▶ Exercise:
Transcribe the data that follows, exactly and in full.

(Records to process Opens)

(* ===== verification/WireDecode.v ===== *)
(** * tea-session: the v1 wire decoding ([decode_*], [parse_*] and the field
    helpers of [crates/tea-session/src/jsonl.rs])

    Decoding reads the fields of an object by name and fails with the
    source's diagnostic; no decoder looks at the order of fields or at keys
    it does not know. *)

From stdpp Require Import base gmap list strings.
From S2P Require Import Prelude RustStr Json Ids Model Records Snapshot Reduction SessionErrors.

Abbreviation Fields := (list (string * JsonValue)).
Abbreviation Decoded A := (Outcome Message A).

(** ** Field helpers *)

(** [object]. *)
Definition object (value : JsonValue) : Decoded Fields :=
  ok_or (json_as_object value) [Lit "value must be a JSON object"].

(** [required_value] and its typed forms. *)
Definition required_value (object : Fields) (field : string) : Decoded JsonValue :=
  ok_or (btree_get field object) [Lit "missing required field "; Dbg field].

Definition required_string (object : Fields) (field : string) : Decoded string :=
  let? value := required_value object field in
  ok_or (json_as_str value) [Lit "field "; Dbg field; Lit " must be a string"].

Definition required_u64 (object : Fields) (field : string) : Decoded N :=
  let? value := required_value object field in
  ok_or (json_as_u64 value) [Lit "field "; Dbg field; Lit " must be an unsigned integer"].

Definition required_bool (object : Fields) (field : string) : Decoded bool :=
  let? value := required_value object field in
  ok_or (json_as_bool value) [Lit "field "; Dbg field; Lit " must be a boolean"].

Definition required_array (object : Fields) (field : string) : Decoded (list JsonValue) :=
  let? value := required_value object field in
  ok_or (json_as_array value) [Lit "field "; Dbg field; Lit " must be an array"].

Definition required_metadata (object : Fields) (field : string) : Decoded Metadata :=
  let? value := required_value object field in
  ok_or (json_as_object value) [Lit "field "; Dbg field; Lit " must be an object"].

(Records to process Closes)

▶ Solution to this task:
(* ===== verification/WireDecode.v ===== *)
(** * tea-session: the v1 wire decoding ([decode_*], [parse_*] and the field
    helpers of [crates/tea-session/src/jsonl.rs])

    Decoding reads the fields of an object by name and fails with the
    source's diagnostic; no decoder looks at the order of fields or at keys
    it does not know. *)

From stdpp Require Import base gmap list strings.
From S2P Require Import Prelude RustStr Json Ids Model Records Snapshot Reduction SessionErrors.

Abbreviation Fields := (list (string * JsonValue)).
Abbreviation Decoded A := (Outcome Message A).

(** ** Field helpers *)

(** [object]. *)
Definition object (value : JsonValue) : Decoded Fields :=
  ok_or (json_as_object value) [Lit "value must be a JSON object"].

(** [required_value] and its typed forms. *)
Definition required_value (object : Fields) (field : string) : Decoded JsonValue :=
  ok_or (btree_get field object) [Lit "missing required field "; Dbg field].

Definition required_string (object : Fields) (field : string) : Decoded string :=
  let? value := required_value object field in
  ok_or (json_as_str value) [Lit "field "; Dbg field; Lit " must be a string"].

Definition required_u64 (object : Fields) (field : string) : Decoded N :=
  let? value := required_value object field in
  ok_or (json_as_u64 value) [Lit "field "; Dbg field; Lit " must be an unsigned integer"].

Definition required_bool (object : Fields) (field : string) : Decoded bool :=
  let? value := required_value object field in
  ok_or (json_as_bool value) [Lit "field "; Dbg field; Lit " must be a boolean"].

Definition required_array (object : Fields) (field : string) : Decoded (list JsonValue) :=
  let? value := required_value object field in
  ok_or (json_as_array value) [Lit "field "; Dbg field; Lit " must be an array"].

Definition required_metadata (object : Fields) (field : string) : Decoded Metadata :=
  let? value := required_value object field in
  ok_or (json_as_object value) [Lit "field "; Dbg field; Lit " must be an object"].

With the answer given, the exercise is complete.